Records from a data source
(** Removing all breakpoints does not remove the software breakpoints: the
    patched bytes stay in guest memory and the cells stay in the list, and a later
    removal of one of them still succeeds. *)
Theorem remove_all_keeps_sw `{KVMLaws} env m0 tr text code s k pc len :
  accepts_all -> patchable env m0 tr text code -> sw_inv m0 tr text s -> (k < length (cpus s))%nat ->
  text pc -> pc ∈ dom (sw_counts s) ->
  exists s1, kvm_remove_all_breakpoints s k = Ok s1 /\ hw_set (hw_table s1) = ∅ /\
    sw_breakpoints s1 = sw_breakpoints s /\ guest_mem s1 = guest_mem s /\
    (forall p, tr pc = Some p -> guest_mem s1 p = INT3) /\
    exists s2, kvm_remove_breakpoint env s1 pc len GDB_BREAKPOINT_SW = Ok (0, s2).
Proof.
  intros Acc P [L C] Hk Ht Hd. destruct (lookup_lt_is_Some_2 _ _ Hk) as [c Ec].
  destruct (kvm_update_per_cpu (kvm_sw_breakpoints_active (sw_breakpoints s)) c (Forall_lookup_1 _ _ _ _ C Ec))
    as (err & c' & E & O & _).
  unfold kvm_remove_all_breakpoints. rewrite Ec. unfold kvm_update_guest_debug. cbn [sw_breakpoints set_table].
  rewrite E. cbn [rbind]. eexists. split; [reflexivity|]. split; [reflexivity|]. split; [reflexivity|].
  split; [reflexivity|]. split.
  - intros p Hp. cbn [guest_mem set_table]. rewrite (lo_mem _ _ _ _ _ L p), decide_True; [reflexivity|].
    apply Exists_exists. exists pc. split; [|exact Hp]. unfold sw_counts in Hd. rewrite counts_dom in Hd.
    apply elem_of_list_to_set in Hd. exact Hd.
  - match goal with |- context [kvm_remove_breakpoint env ?s0] =>
      destruct (remove_sw_refines env m0 tr text code P Acc pc len Ht s0) as (s2 & E2 & _) end.
    { split; [exact L | apply Forall_insert; assumption]. }
    exists s2. rewrite E2. f_equal. f_equal. unfold spec_remove_sw.
    change (sw_counts s) with (counts (sw_breakpoints s)) in Hd. apply elem_of_dom in Hd as [n Hn].
    unfold sw_counts. cbn [sw_breakpoints set_table]. rewrite Hn. reflexivity.
Qed.

Definition one_sw_machine : machine :=
  mk_machine [mk_sw 0xffffffff81001234 0 1] (store kernel_mem 0x1001234 INT3) (mk_hwg [] 0) [cpu_zero].

Lemma remove_all_keeps_sw_witness :
  exists s1, @kvm_remove_all_breakpoints kvm_accepts one_sw_machine 0 = Ok s1 /\ guest_mem s1 0x1001234 = INT3.
Proof.
  destruct (@remove_all_keeps_sw kvm_accepts kvm_accepts_laws kernel_env kernel_mem linear
    (text_range 0x1000000 0x2000000) (code_range 0x1000000 0x2000000) one_sw_machine 0 0xffffffff81001234 1)
    as (s1 & E & _ & _ & _ & M & _).
  - intros old new. reflexivity.
  - apply (kernel_patchable _ _ 0x2063 0x3063 _ _ kernel_env_long kernel_mem_tables kernel_mem_apart).
  - split; [|constructor; [apply cpu_zero_ok | constructor]].
    split; [apply NoDup_singleton | constructor; [vm_compute; split; congruence | constructor] |
            constructor; [reflexivity | constructor] |
            constructor; [exists 0x1001234; split; reflexivity | constructor] |].
    intros a. cbn [guest_mem one_sw_machine sw_breakpoints pcs fmap list_fmap sw_pc]. unfold store.
    destruct (Z.eqb_spec a 0x1001234) as [->|N].
    + rewrite decide_True; [reflexivity | constructor; reflexivity].
    + rewrite decide_False; [reflexivity|]. inversion 1 as [? ? [= Ea]|? ? Ex]; [unfold KERNEL_MAP in Ea; lia | inversion Ex].
  - cbn. lia.
  - vm_compute. split; congruence.
  - vm_compute. reflexivity.
  - exists s1. split; [exact E|]. apply M. reflexivity.
Defined.
(** Kvm_get_sregs leaves the mode flags QEMU works with in agreement with the registers it has
    read: privilege level, protected, virtual-8086 and long mode, the sizes of code and stack,
    whether segment bases count, and the copies of TF, IOPL, MP, EM, TS and OSFXSR; every other
    flag keeps its value. *)
Theorem hflags_agree ret s e i : 0 <= ret -> 0 <= hflags e < 2 ^ 32 -> 0 <= i ->
  let e' := snd (kvm_get_sregs (ret, s) e) in
  Z.testbit (hflags e') i = if computed_bit i then mode_bit e' i else Z.testbit (hflags e) i.
Proof.
  intros Hr Hh Hi. cbn [kvm_get_sregs]. rewrite (proj2 (Z.ltb_ge _ _) Hr). cbn [snd].
  set (c := copy_sregs s e). change (hflags c) with (hflags e). set (e' := set_hflags _ _ c).
  assert (forall i, mode_bit e' i = mode_bit c i) as Hm by reflexivity.
  cbv zeta. unfold e' at 1. cbn [hflags set_hflags].
  rewrite Z.lor_spec, testbit_u32, Z.land_spec, kvm_hflags_bits, Hm by exact Hi. unfold computed_bit.
  destruct (Z.ltb_spec i 32) as [H32 | H32].
  - cbn [andb]. destruct (Z.testbit HFLAG_COPY_MASK i) eqn:E; cbn [negb]; [|rewrite andb_false_r; reflexivity].
    rewrite andb_true_r. replace (mode_bit c i) with false; [apply orb_false_r|].
    symmetry. destruct (Z.lt_ge_cases i 23); [|apply mode_bit_high; lia]. apply copied_not_mode; [lia | exact E].
  - rewrite mode_bit_high, (testbit_above 32 (hflags e)) by lia. destruct (negb _); reflexivity.
Qed.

Your assignment: Set down precisely the lines above between the line holding "- intros p Hp." and the line holding "split; [apply NoDup_singleton", inclusive, and nothing beyond them.

Task output:
  - intros p Hp. cbn [guest_mem set_table]. rewrite (lo_mem _ _ _ _ _ L p), decide_True; [reflexivity|].
    apply Exists_exists. exists pc. split; [|exact Hp]. unfold sw_counts in Hd. rewrite counts_dom in Hd.
    apply elem_of_list_to_set in Hd. exact Hd.
  - match goal with |- context [kvm_remove_breakpoint env ?s0] =>
      destruct (remove_sw_refines env m0 tr text code P Acc pc len Ht s0) as (s2 & E2 & _) end.
    { split; [exact L | apply Forall_insert; assumption]. }
    exists s2. rewrite E2. f_equal. f_equal. unfold spec_remove_sw.
    change (sw_counts s) with (counts (sw_breakpoints s)) in Hd. apply elem_of_dom in Hd as [n Hn].
    unfold sw_counts. cbn [sw_breakpoints set_table]. rewrite Hn. reflexivity.
Qed.

Definition one_sw_machine : machine :=
  mk_machine [mk_sw 0xffffffff81001234 0 1] (store kernel_mem 0x1001234 INT3) (mk_hwg [] 0) [cpu_zero].

Lemma remove_all_keeps_sw_witness :
  exists s1, @kvm_remove_all_breakpoints kvm_accepts one_sw_machine 0 = Ok s1 /\ guest_mem s1 0x1001234 = INT3.
Proof.
  destruct (@remove_all_keeps_sw kvm_accepts kvm_accepts_laws kernel_env kernel_mem linear
    (text_range 0x1000000 0x2000000) (code_range 0x1000000 0x2000000) one_sw_machine 0 0xffffffff81001234 1)
    as (s1 & E & _ & _ & _ & M & _).
  - intros old new. reflexivity.
  - apply (kernel_patchable _ _ 0x2063 0x3063 _ _ kernel_env_long kernel_mem_tables kernel_mem_apart).
  - split; [|constructor; [apply cpu_zero_ok | constructor]].
    split; [apply NoDup_singleton | constructor; [vm_compute; split; congruence | constructor] |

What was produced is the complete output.